Crecí en el Súperbloque El Paraíso, cerca de la Plaza Madariaga. Ese mastodonte era un universo aparte y autosuficiente. Fantástico para los niños, teníamos aquel inmenso espacio con varios lugares de encuentro y de juego: una enorme planta baja, donde jugábamos pelotica de goma,
futbolito, chapita, básquet y hacíamos verdaderos torneos; allí mismo había panadería, abasto, carnicería, quincalla, guardería, tintorería y local cultural; detrás teníamos el estacionamiento, donde arrancaba el conteo para el escondite, que jugábamos en manada de 15 a 20
carajitos, escondiéndonos en cualquier parte de esa infinita mole de 182 apartamentos dúplex, hasta el piso catorce y en los lugares más inauditos; teníamos también cerro con monte y selva, que bordeaba el edificio por detrás y que explorábamos sobre todo en los fines de semana;
teníamos un parquecito con columpios, pasamanos, subibajas, laberinto y tobogán; teníamos la bajada hasta la avenida para lanzarnos en patines, carrucha y patineta, y subir de vuelta por ella guindados a los carros, con consentimiento del conductor o sin ser vistos. A mitad de la
bajada había un bosque enigmático de eucaliptos donde quedaba la cancha de básquet y voleibol. También teníamos la posibilidad de volar papagayos desde el cerro o desde la azotea, frente a una vista magnánima de casi todo el valle de Caracas y el Ávila.
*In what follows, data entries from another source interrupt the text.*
(* ===== verification/FirewallProofs.v ===== *)
(** * The list and the rules of the kernel

    The invariant [um_rep] and what each operation makes of it, and what the
    traps of the tables are read as. *)

From Stdlib Require Import String.
From S2P Require Import Prelude Heap ListSort CTypes CText Firewall FirewallSpec.
From S2P Require Import FirewallTrap.
From stdpp Require Import list.

#[local] Open Scope Z_scope.

(** A node, and what of a row the list shows. *)
Definition entry_of (n : stNode) : entry :=
  new_entry (um_iIndex n) (um_iFlag n) (rule_of (ipfwPtr n)).
Definition listed (e : entry) : entry := new_entry (e_index e) (e_flag e) (e_copy e).

(** The list has the rows of [l] with their copies, in the order of the chain of
    the kernel, which has their rules; behind them come the rules [base] that were
    there before. *)
Record um_rep `{FilterLaws} (s : um) (l : list entry) (base : list rule) : Prop := {
  ur_list : exists hv rows, chain (um_heap s) (um_list s) ((um_list s, hv) :: rows) /\
    map entry_of rows.*2 = map listed l /\ Forall (fun n => fwn_label (ipfwPtr n) = input) rows.*2;
  ur_chain : input_chain (um_fw s) = map e_rule l ++ base
}.

(** ** Searching *)
Fixpoint position (P : entry -> bool) (l : list entry) : Z :=
  match l with
  | [] => 0
  | e :: l => if P e then 1 else let n := position P l in if n =? 0 then 0 else n + 1
  end.

Lemma position_range P l : 0 <= position P l <= Z.of_nat (length l).
Proof. induction l as [|e l IH]; simpl; [lia|]. case_match; [lia|]. case_match; lia. Qed.

Lemma position_split P l : position P l <> 0 -> exists l1 e l2,
  l = l1 ++ e :: l2 /\ P e = true /\ Forall (fun x => P x = false) l1 /\
  position P l = Z.of_nat (length l1) + 1.
Proof.
  induction l as [|e l IH]; simpl; [done|]. destruct (P e) eqn:He; intros Hn.
  - exists [], e, l. by split_and!.
  - destruct (Z.eqb_spec (position P l) 0) as [|Hp]; [done|].
    destruct (IH Hp) as (l1 & x & l2 & -> & Hx & Hl1 & Hpos). exists (e :: l1), x, l2.
    split_and!; [done|done|by constructor|]. rewrite Hpos. simpl. lia.
Qed.

Lemma position_none P l : position P l = 0 -> Forall (fun x => P x = false) l.
Proof.
  induction l as [|e l IH]; simpl; [done|]. pose proof (position_range P l).
  destruct (P e) eqn:He; [done|]. destruct (Z.eqb_spec (position P l) 0); [|lia].
  intros _. constructor; auto.
Qed.

Lemma alter_first_none P F l : Forall (fun x => P x = false) l -> alter_first P F l = l.
Proof. induction 1 as [|e l He _ IH]; [done|]. simpl. by rewrite He, IH. Qed.
Lemma remove_first_none P l : Forall (fun x => P x = false) l -> remove_first P l = l.
Proof. induction 1 as [|e l He _ IH]; [done|]. simpl. by rewrite He, IH. Qed.
Lemma alter_first_split P F l1 e l2 : Forall (fun x => P x = false) l1 -> P e = true ->
  alter_first P F (l1 ++ e :: l2) = l1 ++ F e :: l2.
Proof.
  intros Hl He. induction Hl as [|x l Hx _ IH]; simpl; [by rewrite He|]. by rewrite Hx, IH.
Qed.
Lemma remove_first_split P l1 e l2 : Forall (fun x => P x = false) l1 -> P e = true ->
  remove_first P (l1 ++ e :: l2) = l1 ++ l2.
Proof.
  intros Hl He. induction Hl as [|x l Hx _ IH]; simpl; [by rewrite He|]. by rewrite Hx, IH.
Qed.

Lemma alter_first_length P F l : length (alter_first P F l) = length l.
Proof. induction l as [|e l IH]; simpl; [done|]. case_match; simpl; congruence. Qed.
Lemma remove_first_length P l : (length (remove_first P l) <= length l)%nat.
Proof. induction l as [|e l IH]; simpl; [done|]. case_match; simpl; lia. Qed.
Lemma alter_first_Forall P F (Q : entry -> Prop) l :
  (forall e, Q (F e)) -> Forall Q l -> Forall Q (alter_first P F l).
Proof. intros HF. induction 1; simpl; [done|]. by case_match; constructor. Qed.
Lemma remove_first_Forall P (Q : entry -> Prop) l : Forall Q l -> Forall Q (remove_first P l).
Proof. induction 1; simpl; [done|]. by case_match; [|constructor]. Qed.
Lemma row_matches junk f oid idx octets port status p :
  quiet junk -> packet_ok p -> f = ALLOW_TELNET \/ f = ALLOW_FTP -> length octets = 4%nat -> 0 <= port < 65535 ->
  matches (allow_rule cDstAddr junk (row_of (Row f oid idx octets port status)) (octets ++ [0])).1 p =
    of_client cDstAddr octets port p.
Proof.
  intros Hq Hp Hf Hlen Hport. rewrite allow_matches by done. cbn [row_of iPortNum]. unfold of_client.
  by rewrite row_address, UI16_I16_port by (done || lia).
Qed.

(** C21: a trap for a new row of the telnet or FTP table, on a host whose long has 32 bits
    or, on one with 64 bits, of the telnet table, opens its port to its client and changes
    nothing else.  The list follows the rules before (C20).  The row has all its columns: an address of four octets and at most
    fourteen characters, a port below 65535, and status 1 or 4; there is memory, and what
    the memory for the rule held has none of the three flags that concern matching.  If the
    kernel grants the request, the packets that come in by eth0 from that address to that
    port of the host are accepted and every other packet is treated as before, and if not,
    nothing changes. *)
Theorem trap_opens_port lw junk f oid idx octets port status s l base :
  new_row lw (Row f oid idx octets port status) -> f = ALLOW_TELNET \/ f = ALLOW_FTP ->
  quiet junk -> um_rep s l base ->
  exists granted s',
    traps UM_DEBUG cDstAddr lw [(junk, row_trap oid idx octets port status)] s = Ret (Some s') /\
    (granted_all -> granted = true) /\
    forall p, packet_ok p -> verdict (input_chain (um_fw s')) p =
      if granted && of_client cDstAddr octets port p then Some ACCEPT
      else verdict (input_chain (um_fw s)) p.
Proof using Hmalloc.
  set (e := Row f oid idx octets port status). intros Hnew Hf Hquiet Hr.
  destruct (new_row_request lw junk e Hnew) as (Hq & [Hok _] & Hc). rewrite Hq in Hok.
  destruct (add_request junk (row_of e) s l base Hr Hok Hc) as (r & s' & Hadd & Hs').
  assert (Ht : traps UM_DEBUG cDstAddr lw [trap_of (junk, e)] s = Ret (Some s')).
  { change [trap_of (junk, e)] with (map trap_of [(junk, e)]).
    rewrite traps_are_requests by (apply Forall_singleton, Hnew).
    cbn [map]. rewrite Hq. cbn [requests q_junk q_op q_row]. by rewrite Hadd. }
  destruct Hnew as [(_ & _ & Hlen & _) [Hport _]].
  destruct Hs' as [Hr'|[Href Hr']]; [exists true|exists false]; exists s';
    (split; [exact Ht|]); (split; [intros Hall|intros p Hp];
     rewrite ?(ur_chain _ _ _ Hr'), ?(ur_chain _ _ _ Hr)); [done| | |done].
  - rewrite (add_row junk _ (octets ++ [0])) by done. cbn [map app new_entry e_rule].
    rewrite verdict_cons. unfold e. by rewrite row_matches.
  - by destruct (granted_all_not_refused _ s Hall Href).
Qed.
Una vez desde la azotea
rompimos el récord de distancia con un papagayo enorme, tan bien construido que soportó el peso de varios rollos de pabilo encerado hasta mucho más allá de Quinta Crespo (como hasta la Plaza Miranda, suponemos, porque ya no lo veíamos). Todo un acontecimiento. Hicimos hasta
un ícaro para volar, no desde la azotea por supuesto sino lanzándonos en patineta por la bajada de la escuelita y con el cual lográbamos volar por algunos metros. En el Súperbloque de aquellos años la creatividad no tenía límites. Otro récord que logramos fue pasar una flecha por
encima del edificio (16 pisos) desde el parquecito hasta el estacionamiento, para lo cual fabricamos un arco extraordinario con bambú del parquecito. También nos inventamos, en medio del boom de la Dimensión Latina, montar un grupo de salsa. Pero empezamos literalmente de cero,
con la fabricación de una conga, la cual una vez terminada no pasó la prueba del templado del cuero con calor: la madera cogió fuego. La fogata que habíamos hecho para tal fin acabó con nuestro sueño, los restos de la conga terminaron reciclados en forma de matero en algún
apartamento. Ese fue un acontecimiento tristísimo, no todas se ganan. El grupo debió esperar. Pero éramos diversos y un día también decidimos que nos faltaba una piscina en el Súperbloque y el enorme nuevo tanque que la comunidad acababa de construir hizo realidad
nuestros traviesos delirios durante unas calurosas vacaciones de fin de año escolar. Es que, francamente, no podía tener mejor nombre aquel lugar: «Súperbloque El Paraíso».

X. P.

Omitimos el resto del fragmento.